**Work task:**
Only lines that contain the string "Hrun" should be returned from the material below.

**Data:**
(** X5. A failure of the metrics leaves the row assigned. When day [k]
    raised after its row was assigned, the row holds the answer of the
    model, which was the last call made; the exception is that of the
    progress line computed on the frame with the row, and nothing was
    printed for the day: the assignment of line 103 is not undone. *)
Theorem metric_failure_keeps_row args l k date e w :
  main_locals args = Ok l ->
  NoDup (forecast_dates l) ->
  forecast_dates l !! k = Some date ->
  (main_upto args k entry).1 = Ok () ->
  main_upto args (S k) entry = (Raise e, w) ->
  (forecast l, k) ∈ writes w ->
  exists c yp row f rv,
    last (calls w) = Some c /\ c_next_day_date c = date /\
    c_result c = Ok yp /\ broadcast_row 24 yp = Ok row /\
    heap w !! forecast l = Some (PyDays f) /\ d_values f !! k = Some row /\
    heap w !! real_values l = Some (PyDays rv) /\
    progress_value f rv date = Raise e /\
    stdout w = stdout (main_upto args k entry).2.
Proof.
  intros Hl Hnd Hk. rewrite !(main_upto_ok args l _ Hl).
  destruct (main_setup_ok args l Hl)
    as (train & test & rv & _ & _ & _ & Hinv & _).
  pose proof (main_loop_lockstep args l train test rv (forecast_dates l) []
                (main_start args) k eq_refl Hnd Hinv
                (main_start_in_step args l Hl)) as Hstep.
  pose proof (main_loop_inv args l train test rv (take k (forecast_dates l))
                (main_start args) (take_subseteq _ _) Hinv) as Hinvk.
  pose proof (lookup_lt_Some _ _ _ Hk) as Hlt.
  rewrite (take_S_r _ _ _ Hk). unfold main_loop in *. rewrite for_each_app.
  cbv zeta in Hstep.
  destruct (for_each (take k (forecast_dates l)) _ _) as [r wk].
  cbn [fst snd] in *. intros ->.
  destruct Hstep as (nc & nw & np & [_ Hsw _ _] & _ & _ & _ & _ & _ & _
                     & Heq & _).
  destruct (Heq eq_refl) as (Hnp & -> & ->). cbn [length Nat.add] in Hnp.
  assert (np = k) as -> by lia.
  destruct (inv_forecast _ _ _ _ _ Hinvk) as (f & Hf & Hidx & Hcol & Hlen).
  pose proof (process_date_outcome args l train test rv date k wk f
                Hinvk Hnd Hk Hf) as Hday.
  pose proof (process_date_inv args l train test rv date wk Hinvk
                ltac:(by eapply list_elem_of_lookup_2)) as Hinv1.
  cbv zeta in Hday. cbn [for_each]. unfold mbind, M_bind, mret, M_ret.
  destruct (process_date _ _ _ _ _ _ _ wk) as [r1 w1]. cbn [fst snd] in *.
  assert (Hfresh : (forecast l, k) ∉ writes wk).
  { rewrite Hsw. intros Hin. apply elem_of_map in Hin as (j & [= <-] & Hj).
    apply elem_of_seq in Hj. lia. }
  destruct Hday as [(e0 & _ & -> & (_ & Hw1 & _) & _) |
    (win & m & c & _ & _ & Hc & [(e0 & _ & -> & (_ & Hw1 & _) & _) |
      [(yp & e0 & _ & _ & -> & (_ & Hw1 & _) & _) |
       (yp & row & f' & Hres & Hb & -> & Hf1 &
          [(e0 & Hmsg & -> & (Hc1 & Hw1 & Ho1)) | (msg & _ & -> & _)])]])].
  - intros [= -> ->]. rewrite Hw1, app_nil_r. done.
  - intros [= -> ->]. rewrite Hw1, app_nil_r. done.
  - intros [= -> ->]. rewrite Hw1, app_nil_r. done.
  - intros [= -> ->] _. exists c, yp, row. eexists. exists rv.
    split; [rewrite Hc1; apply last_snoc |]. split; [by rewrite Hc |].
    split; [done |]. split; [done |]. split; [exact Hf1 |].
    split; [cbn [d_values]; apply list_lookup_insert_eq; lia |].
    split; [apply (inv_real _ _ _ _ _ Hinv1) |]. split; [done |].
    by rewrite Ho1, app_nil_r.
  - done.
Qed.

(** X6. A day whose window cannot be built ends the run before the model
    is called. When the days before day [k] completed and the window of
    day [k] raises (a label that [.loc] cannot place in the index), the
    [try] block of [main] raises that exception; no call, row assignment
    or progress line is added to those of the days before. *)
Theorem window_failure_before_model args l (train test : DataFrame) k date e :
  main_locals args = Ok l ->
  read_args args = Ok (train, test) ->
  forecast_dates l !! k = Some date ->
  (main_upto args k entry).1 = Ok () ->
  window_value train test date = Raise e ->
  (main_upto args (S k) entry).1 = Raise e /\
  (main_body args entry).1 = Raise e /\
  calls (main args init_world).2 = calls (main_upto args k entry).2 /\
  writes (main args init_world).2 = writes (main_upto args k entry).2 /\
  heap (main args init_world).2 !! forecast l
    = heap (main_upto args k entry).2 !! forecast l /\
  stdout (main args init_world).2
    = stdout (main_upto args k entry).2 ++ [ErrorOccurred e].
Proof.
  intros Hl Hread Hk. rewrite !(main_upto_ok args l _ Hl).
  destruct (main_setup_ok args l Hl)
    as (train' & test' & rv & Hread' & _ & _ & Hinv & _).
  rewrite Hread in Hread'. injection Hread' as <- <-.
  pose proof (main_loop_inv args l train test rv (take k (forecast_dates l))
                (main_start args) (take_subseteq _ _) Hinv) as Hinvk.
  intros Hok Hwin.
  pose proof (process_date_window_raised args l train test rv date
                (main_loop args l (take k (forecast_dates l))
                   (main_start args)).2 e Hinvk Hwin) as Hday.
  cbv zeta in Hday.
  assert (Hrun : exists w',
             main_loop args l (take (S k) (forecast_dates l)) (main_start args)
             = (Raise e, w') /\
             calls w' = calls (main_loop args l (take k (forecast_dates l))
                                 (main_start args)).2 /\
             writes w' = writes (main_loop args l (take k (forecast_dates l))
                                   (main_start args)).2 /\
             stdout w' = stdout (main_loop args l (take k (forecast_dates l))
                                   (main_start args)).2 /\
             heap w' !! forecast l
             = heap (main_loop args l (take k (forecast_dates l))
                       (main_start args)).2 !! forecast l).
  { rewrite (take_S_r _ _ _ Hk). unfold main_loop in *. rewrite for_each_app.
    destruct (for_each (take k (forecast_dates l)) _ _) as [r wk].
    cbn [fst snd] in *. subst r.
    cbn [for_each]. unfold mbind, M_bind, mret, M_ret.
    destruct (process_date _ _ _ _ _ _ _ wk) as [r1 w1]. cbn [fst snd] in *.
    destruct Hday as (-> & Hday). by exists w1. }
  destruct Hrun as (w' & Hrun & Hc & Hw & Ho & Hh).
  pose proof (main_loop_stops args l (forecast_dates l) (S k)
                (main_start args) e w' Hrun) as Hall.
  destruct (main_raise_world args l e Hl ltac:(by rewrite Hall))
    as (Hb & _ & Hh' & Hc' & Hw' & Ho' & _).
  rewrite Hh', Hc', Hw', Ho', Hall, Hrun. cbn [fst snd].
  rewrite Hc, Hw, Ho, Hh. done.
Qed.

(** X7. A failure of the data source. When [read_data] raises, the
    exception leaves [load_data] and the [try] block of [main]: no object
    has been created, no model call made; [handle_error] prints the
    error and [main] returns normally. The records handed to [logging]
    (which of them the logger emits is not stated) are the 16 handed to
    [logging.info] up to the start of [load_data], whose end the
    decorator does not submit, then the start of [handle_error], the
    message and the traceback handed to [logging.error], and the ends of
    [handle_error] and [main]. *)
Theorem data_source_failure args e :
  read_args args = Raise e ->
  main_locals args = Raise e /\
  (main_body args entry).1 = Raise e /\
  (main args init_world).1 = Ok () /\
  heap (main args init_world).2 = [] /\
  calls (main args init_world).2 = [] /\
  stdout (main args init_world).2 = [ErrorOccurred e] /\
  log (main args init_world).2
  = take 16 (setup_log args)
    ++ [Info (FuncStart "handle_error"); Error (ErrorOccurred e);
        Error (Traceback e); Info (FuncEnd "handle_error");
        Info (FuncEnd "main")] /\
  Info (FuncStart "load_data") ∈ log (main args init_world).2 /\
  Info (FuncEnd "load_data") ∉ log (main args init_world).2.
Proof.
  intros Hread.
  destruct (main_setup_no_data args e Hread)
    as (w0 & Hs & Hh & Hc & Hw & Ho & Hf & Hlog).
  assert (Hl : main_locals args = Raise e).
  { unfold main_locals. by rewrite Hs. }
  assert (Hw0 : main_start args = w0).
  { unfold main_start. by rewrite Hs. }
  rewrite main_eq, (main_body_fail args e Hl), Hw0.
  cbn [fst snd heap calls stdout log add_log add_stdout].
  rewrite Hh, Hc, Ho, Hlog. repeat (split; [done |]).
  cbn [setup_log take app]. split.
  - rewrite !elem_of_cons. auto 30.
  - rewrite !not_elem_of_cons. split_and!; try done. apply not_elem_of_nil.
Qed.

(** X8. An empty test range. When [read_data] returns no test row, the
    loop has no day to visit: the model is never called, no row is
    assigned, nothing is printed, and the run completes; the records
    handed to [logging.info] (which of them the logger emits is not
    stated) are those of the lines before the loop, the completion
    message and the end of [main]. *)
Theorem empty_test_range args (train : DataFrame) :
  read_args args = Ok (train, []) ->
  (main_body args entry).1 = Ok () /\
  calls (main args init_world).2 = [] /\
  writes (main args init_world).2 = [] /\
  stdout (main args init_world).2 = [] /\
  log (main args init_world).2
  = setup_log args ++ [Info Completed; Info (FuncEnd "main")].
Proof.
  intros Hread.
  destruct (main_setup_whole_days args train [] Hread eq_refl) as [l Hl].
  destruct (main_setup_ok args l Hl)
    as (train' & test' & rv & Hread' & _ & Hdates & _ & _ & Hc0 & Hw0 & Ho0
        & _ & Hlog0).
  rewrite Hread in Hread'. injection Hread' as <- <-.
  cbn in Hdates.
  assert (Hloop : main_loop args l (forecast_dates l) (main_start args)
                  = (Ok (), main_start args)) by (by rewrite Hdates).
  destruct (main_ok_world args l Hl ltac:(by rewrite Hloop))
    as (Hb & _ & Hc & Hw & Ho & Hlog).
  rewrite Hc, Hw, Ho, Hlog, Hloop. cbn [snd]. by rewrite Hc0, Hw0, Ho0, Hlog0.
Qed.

**Expected output:**
  assert (Hrun : exists w',
  destruct Hrun as (w' & Hrun & Hc & Hw & Ho & Hh).
                (main_start args) e w' Hrun) as Hall.
  rewrite Hh', Hc', Hw', Ho', Hall, Hrun. cbn [fst snd].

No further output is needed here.